Washington, D.C. - In anticipation of the upcoming Senate debate over Patriot Act reauthorization, U.S. Senators Ron Wyden (D-Ore.) Russ Feingold (D-Wis.) and Dick Durbin (D-Ill.) asked U.S. Attorney General Eric Holder to declassify key information pertaining to the law's "business records" provision (Section 215). Today's letter follows a classified letter that the senators sent Holder in June 2009.
"We appreciate that the Department of Justice has taken action on several of the issues we raised," wrote the senators. "However, the Department has yet to act on - or respond to - the issue we raised in the first two paragraphs of our letter."
Senator Wyden discussed this issue in a recent column for the Huffington Post and Senators Feingold and Durbin raised it during the U.S. Senate Judiciary Committee's recent mark-up of reauthorization legislation. All argued that this currently classified information "is essential to understanding the full scope of the PATRIOT Act."

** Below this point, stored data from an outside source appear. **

(** X7.  [handleSubmit] calls [onSave] only with form data whose four
    fields the validators accept, and calls it whenever they do; when it
    does not call, some field is invalid, its message is shown under the
    field, and the submit button is disabled. *)
Theorem handleSubmit_gate :
  forall st : FormState,
    let st' := fst (handleSubmit st) in
    (snd (handleSubmit st) = Some (formData st)
     /\ forall f, isValid (validatorOf f (fieldOf f (formData st))) = true)
    \/ (snd (handleSubmit st) = None
        /\ isSubmitDisabled false st' = true
        /\ exists f,
             isValid (validatorOf f (fieldOf f (formData st))) = false
             /\ getFieldError f st'
                = message (validatorOf f (fieldOf f (formData st)))
             /\ getFieldError f st' <> []).
Proof.
  intros st st'. unfold st', handleSubmit. cbn [fst snd].
  destruct (isFormValid (validateEmployeeForm (asObject (formData st)))) eqn:E.
  - left. split; [reflexivity|]. now apply isFormValid_fields.
  - right. split; [reflexivity|]. split.
    + unfold isSubmitDisabled. simpl. now rewrite E.
    + assert (H : exists f,
                 isValid (validatorOf f (fieldOf f (formData st))) = false).
      { destruct (isValid (validatorOf F_name (fieldOf F_name (formData st))))
          eqn:Hn; [|now exists F_name].
        destruct (isValid (validatorOf F_email (fieldOf F_email (formData st))))
          eqn:He; [|now exists F_email].
        destruct (isValid (validatorOf F_phone (fieldOf F_phone (formData st))))
          eqn:Hp; [|now exists F_phone].
        destruct (isValid (validatorOf F_department
                             (fieldOf F_department (formData st))))
          eqn:Hd; [|now exists F_department].
        exfalso. assert (T : isFormValid
                               (validateEmployeeForm (asObject (formData st)))
                             = true).
        { apply isFormValid_fields. intros f. destruct f; assumption. }
        congruence. }
      destruct H as [f Hf]. exists f. split; [exact Hf|].
      assert (G : getFieldError f
                    (mkForm (formData st)
                       (validateEmployeeForm (asObject (formData st)))
                       (map (fun f0 => (fieldKey f0, true)) fields) true)
                  = message (validatorOf f (fieldOf f (formData st)))).
      { unfold getFieldError, notValid. cbn [errors submitAttempted].
        rewrite get_validateEmployeeForm, Hf, orb_true_r. reflexivity. }
      split; [exact G|]. rewrite G. intros M.
      apply (validatorOf_coherent f) in M. congruence.
Qed.

(** X8.  From the form as it opens, through any changes, blurs and
    submits, each taken with the validation effect that follows it: an
    error message shown under a field is the message the validator of that
    field gives for what the field holds now, and that content is invalid.
    No message is shown on the form as it opens. *)
Theorem form_errors_current :
  forall (employee : option Employee.t) (inputs : list input) (f : Field),
    let st := steps inputs (opened employee) in
    getFieldError f (opened employee) = []
    /\ (getFieldError f st = []
        \/ (getFieldError f st
            = message (validatorOf f (fieldOf f (formData st)))
            /\ isValid (validatorOf f (fieldOf f (formData st))) = false)).
Proof.
  intros employee inputs f st. split.
  - unfold getFieldError, opened, isTouched, notValid. simpl. reflexivity.
  - assert (Hs : (errors st = [] /\ touched st = []
                  /\ submitAttempted st = false)
                 \/ ((submitAttempted st = true \/ touched st <> [])
                     /\ errors st
                        = validateEmployeeForm (asObject (formData st)))).
    { apply steps_synced. left. now repeat split. }
    destruct (getFieldError f st) as [|c m] eqn:E; [now left|].
    right. rewrite <- E. apply synced_getFieldError; [exact Hs|].
    rewrite E. discriminate.
Qed.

The "business records" provision sets the standard that the government must meet to obtain an individual's personal information from banks, hospitals, libraries, retail stores and other institutions. Prior to 9/11, if the FBI or another government agency was conducting an intelligence investigation and wanted to obtain an individual's personal records from the institution that was holding them, the government had to have evidence indicating that the person whose records were sought was a terrorist or a spy. The Patriot Act lowered this standard to permit the government to collect any records deemed "relevant to an investigation."

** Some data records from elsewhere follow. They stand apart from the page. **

Lemma MakeTransposeCopy_spec pg :
  csr_wf (topology pg) →
  let topo := MakeTransposeCopy pg in
  csr_wf (est_base topo)
  ∧ tpose_state_ topo = TransposeKind.kYes
  ∧ edge_sort_state_ topo = EdgeSortKind.kAny
  ∧ is_valid_ topo = true
  ∧ shuffle_of pg topo.
Proof.
  intros Hwf. set (t := topology pg) in *.
  destruct (decide (num_nodes t = 0)) as [Hz|Hnz].
  { assert (HE : num_edges t = 0).
    { destruct Hwf as (_ & HE & _). by rewrite decide_True in HE. }
    unfold MakeTransposeCopy. fold t. rewrite decide_True by done. simpl.
    split; [apply (bool_decide_unpack _); vm_compute; exact I|].
    unfold shuffle_of. fold t. rewrite HE.
    repeat (split; [done|]).
    intros e u v (Hu & _).
    cbn [est_base] in Hu.
    change (num_nodes empty_topology) with 0 in Hu. lia. }
  unfold MakeTransposeCopy. fold t. rewrite decide_False by done.
  set (N := num_nodes t) in *. set (E := num_edges t) in *.
  set (cnts := do_all (all_edges t) _ (replicate N 0)).
  destruct (do_all_sync_add (dests_ t) (replicate N 0)) as [Hclen Hcnt].
  assert (Hcnts : cnts = do_all (dests_ t) sync_add_and_fetch (replicate N 0)).
  { unfold cnts, do_all. rewrite <- (fmap_edge_dest_all_edges t).
    by rewrite foldl_fmap. }
  rewrite <- Hcnts in Hclen, Hcnt. rewrite length_replicate in Hclen, Hcnt.
  pose proof (edge_pairs_snd t Hwf) as Hsnd.
  set (evs1 := (λ p : nat * nat, (edge_dest t p.2, p.1)) <$> edge_ids t).
  set (evs2 := (λ p : nat * nat, (edge_dest t p.2, p.2)) <$> edge_ids t).
  assert (Hevs1 : evs1 = swap <$> edge_pairs t).
  { unfold evs1. rewrite edge_pairs_edge_ids, <- list_fmap_compose. done. }
  assert (Hfst : ∀ v, v < N → cnts !!! v = occ v (dests_ t)).
  { intros v Hv. rewrite Hcnt by done.
    by rewrite lookup_total_replicate_2 by done. }
  assert (Hf1 : fst <$> evs1 = dests_ t).
  { rewrite Hevs1, <- list_fmap_compose.
    change (fst ∘ swap) with (@snd nat nat). done. }
  assert (Hf2 : fst <$> evs2 = dests_ t).
  { unfold evs2. rewrite <- list_fmap_compose.
    change (fst ∘ _) with (edge_dest t ∘ (@snd nat nat)).
    rewrite list_fmap_compose, snd_edge_ids by done.
    apply fmap_edge_dest_all_edges. }
  assert (Hlen1 : length evs1 = E).
  { by rewrite Hevs1, length_fmap, length_edge_pairs. }
  assert (Hlen2 : length evs2 = E).
  { unfold evs2, E. rewrite length_fmap.
    rewrite <- (length_fmap snd), snd_edge_ids by done.
    apply length_seq. }
  assert (Htgt2 : ∀ ev, ev ∈ evs2 → ev.1 < N).
  { intros ev Hev.
    assert (ev.1 ∈ dests_ t) as Hin.
    { rewrite <- Hf2. apply list_elem_of_fmap. by exists ev. }
    destruct Hwf as (_ & _ & Hd). rewrite Forall_forall in Hd. by apply Hd. }
  destruct (counting_sort_topology N evs1 cnts)
    as (off1 & out1 & Hsc1 & HN1 & HE1 & Hwf1 & Hnb1); try done; try lia.
  { rewrite Hevs1. intros ev (p & -> & Hp)%list_elem_of_fmap. simpl.
    split; [by apply edge_pairs_dst|by apply edge_pairs_src]. }
  { intros v Hv. by rewrite Hfst, length_hits_occ, Hf1. }
  rewrite (layout_total N evs1 cnts) in Hsc1; try done; try lia.
  2:{ rewrite Hevs1. intros ev (p & -> & Hp)%list_elem_of_fmap. simpl.
      by apply edge_pairs_dst. }
  2:{ intros v Hv. by rewrite Hfst, length_hits_occ, Hf1. }
  rewrite Hlen1 in Hsc1, HE1.
  destruct (layout_spec N evs2 cnts (allocateInterleaved E))
    as (off2 & out2 & Hsc2 & Hl2 & Hnb2); try done; try lia.
  { intros v Hv. by rewrite Hfst, length_hits_occ, Hf2. }
  { unfold allocateInterleaved. by rewrite length_replicate. }
  rewrite Hlen2 in Hl2.
  rewrite (do_all_edge_ids t
             (λ src e '(offsets, out_dests, edge_prop_indices),
                let dest := edge_dest t e in
                let '(e_new, offsets) := sync_fetch_and_add dest offsets in
                (offsets, <[e_new := src]> out_dests,
                 <[e_new := e]> edge_prop_indices))).
  destruct (scatter_two (λ p : nat * nat, edge_dest t p.2) fst snd
              (edge_ids t) (block_starts N (partial_sum cnts))
              (allocateInterleaved E) (allocateInterleaved E))
    as [Hfold _].
  fold evs1 evs2 in Hfold. rewrite Hsc1, Hsc2 in Hfold. simpl in Hfold.
  match goal with
  | |- context [foldl ?f ?s ?l] =>
      replace (foldl f s l) with (off1, out1, out2)
  end.
  2:{ rewrite <- Hfold. apply foldl_ext_in.
      intros [[o a] b] [u e] _. done. }
  cbv beta iota zeta.
  unfold EdgeShuffleTopology_make. cbn [est_base tpose_state_
    edge_sort_state_ is_valid_].
  set (t1 := mkGraphTopology (partial_sum cnts) out1) in *.
  set (g2 := mkGraphTopology (partial_sum cnts) out2) in *.
  split; [done|]. repeat (split; [done|]).
  fold t. cbn [edge_prop_indices_]. split.
  - change out2 with (dests_ g2).
    rewrite (dests_concat g2 t1 Hwf1 eq_refl)
      by (rewrite HE1; exact Hl2).
    unfold all_nodes. rewrite HN1.
    assert (Hb : seq 0 N ≫= out_neighbors g2
                 = snd <$> (seq 0 N ≫= (λ v, hits v evs2))).
    { rewrite fmap_bind_comm. apply bind_ext_in.
      intros v Hv%elem_of_seq. apply Hnb2. lia. }
    rewrite Hb, hits_partition.
    + unfold evs2. rewrite <- list_fmap_compose.
      change (snd ∘ _) with (@snd nat nat).
      by rewrite snd_edge_ids.
    + by apply Forall_forall.
  - intros e' v u (Hv & He' & Hd).
    unfold edge_property_index.
    cbn [est_base tpose_state_ edge_prop_indices_] in *.
    rewrite HN1 in Hv.
    set (b := (edges t1 v).1) in *. set (l := (edges t1 v).2) in *.
    assert (Hl1 : out_neighbors t1 v !! (e' - b) = Some u).
    { unfold out_neighbors, range_items. fold b l.
      rewrite list_lookup_fmap, lookup_seq_lt by lia. simpl.
      replace (b + (e' - b)) with e' by lia. by rewrite Hd. }
    assert (Hl2' : out_neighbors g2 v !! (e' - b) = Some (out2 !!! e')).
    { unfold out_neighbors, range_items.
      change (edges g2 v) with (edges t1 v). fold b l.
      rewrite list_lookup_fmap, lookup_seq_lt by lia. simpl.
      replace (b + (e' - b)) with e' by lia. done. }
    rewrite Hnb1 in Hl1 by done. rewrite Hnb2 in Hl2' by done.
    unfold evs1, evs2 in Hl1, Hl2'. rewrite hits_fmap in Hl1, Hl2'.
    rewrite <- list_fmap_compose in Hl1, Hl2'.
    rewrite list_lookup_fmap in Hl1, Hl2'.
    destruct (filter _ (edge_ids t) !! (e' - b)) as [[src e]|] eqn:Hx;
      [|done].
    simpl in Hl1, Hl2'. simplify_eq.
    apply list_elem_of_lookup_2, list_elem_of_filter in Hx as [Hdst Hin].
    apply elem_of_edge_ids in Hin as [Hsrc He]. cbn [fst snd] in *.
    done.
Qed.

Wyden, Feingold and Durbin have argued that the relevance standard is overly broad and that Congress should adopt a new standard that would give the government flexibility in terrorism investigations while protecting the privacy rights of law-abiding citizens. To properly debate this issue, the senators argue the classified information referenced in today's letter must be taken into account.

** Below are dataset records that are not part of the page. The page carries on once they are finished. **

(** [func (p *PickupRequest) RequestPickup() (responseData map[string]interface{}, err error)],
    run with the package variables [g] in the world [w]. *)
Definition RequestPickup (g : Globals) (w : World) (p : PickupRequest) : Result :=
  (* convert the pickup request to an xml *)
  match Marshal p with
  | inl err =>
    mkResult p None
             (Some (errors_Wrap err "odfl.RequestPickup - could not marshal xml")) w
  | inr xmlBytes =>
    (* add xml attributes *)
    let p := set_SoapenvAttr soapenv p in
    let p := set_PicAttr pic p in
    (* set test mode *)
    let p := set_Shipper_TestFlag (testMode g) p in
    (* make the call *)
    let httpClient := http.mkClient (timeout g) in
    let req := http.mkRequest httpClient odURL "text/xml" xmlBytes in
    let w1 := mkWorld (sent w ++ [req]) (closed w) (logged w) in
    match network (sent w) req with
    | http.PostFailed err =>
      mkResult p None
               (Some (errors_Wrap err "odfl.RequestPickup - could not make post request"))
               w1
    | http.Replied body readErr =>
      (* the deferred res.Body.Close() runs on every return from here on *)
      let w2 := mkWorld (sent w1) (S (closed w1)) (logged w1) in
      match readErr with
      | Some err =>
        mkResult p None
                 (Some (errors_Wrap err "odfl.RequestPickup - could not read response 1"))
                 w2
      | None =>
        match xml.Unmarshal_map ResponseData firstStartElement decodeInto body None with
        | (responseData, Some err) =>
          mkResult p responseData
                   (Some (errors_Wrap err "odfl.RequestPickup - could not read response 2"))
                   w2
        | (responseData, None) =>
          (* log.Println(responseData) *)
          mkResult p responseData None
                   (mkWorld (sent w2) (closed w2) (logged w2 ++ [responseData]))
        end
      end
    end
  end.

End RequestPickup.

(** ** The error taxonomy

    Each failure is wrapped at the step that met it; the wrap message
    names the step. *)

Definition wrapped_with (msg : string) (e : option error) : bool :=
  match e with
  | Some (errors_Wrap _ m) => String.eqb m msg
  | _ => false
  end.

Definition SerializationError : option error -> bool :=
  wrapped_with "odfl.RequestPickup - could not marshal xml".
Definition TransmissionError : option error -> bool :=
  wrapped_with "odfl.RequestPickup - could not make post request".
Definition ReadError : option error -> bool :=
  wrapped_with "odfl.RequestPickup - could not read response 1".
Definition DecodeError : option error -> bool :=
  wrapped_with "odfl.RequestPickup - could not read response 2".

"Informed discussion is not possible when most members of Congress - and nearly all of the American public - lack important information about the issue," the senators concluded.
The full text of the letter is available here and below:
November 17, 2009
The Honorable Eric Holder
United States Department of Justice
Washington, D.C. 20530
Dear Attorney General Holder:
In June 2009 we and other Senators wrote a classified letter to you requesting the declassification of information which we argued was critical for a productive debate on reauthorization of the USA PATRIOT Act. We appreciate that the Department of Justice has taken action on several of the issues we raised, including the release of information about use of the "lone wolf" surveillance authority. We also appreciate the Department's pledge to establish a process for releasing information contained in key decisions of the Foreign Intelligence Surveillance Court. However, the Department has yet to act on - or respond to - the issue we raised in the first two paragraphs of our letter.
We believe that the information we referenced in those paragraphs - specifically about the use of section 215 - is essential to understanding the full scope of the PATRIOT Act, which is about to be debated in Congress. As we said in June, if you have concerns about declassifying the specific language contained in our letter, we ask that you work with us to find language that conveys enough information to allow for an informed public debate on the PATRIOT Act's reauthorization.
The PATRIOT Act was passed in a rush after the terrorist attacks of September 11, 2001. Sunsets were attached to the Act's most controversial provisions, to permit better-informed, more deliberative consideration of them at a later time. Now is the time for that deliberative consideration, but informed discussion is not possible when most members of Congress - and nearly all of the American public - lack important information about the issue.
Thank you for your attention to this important matter. We look forward to your prompt response.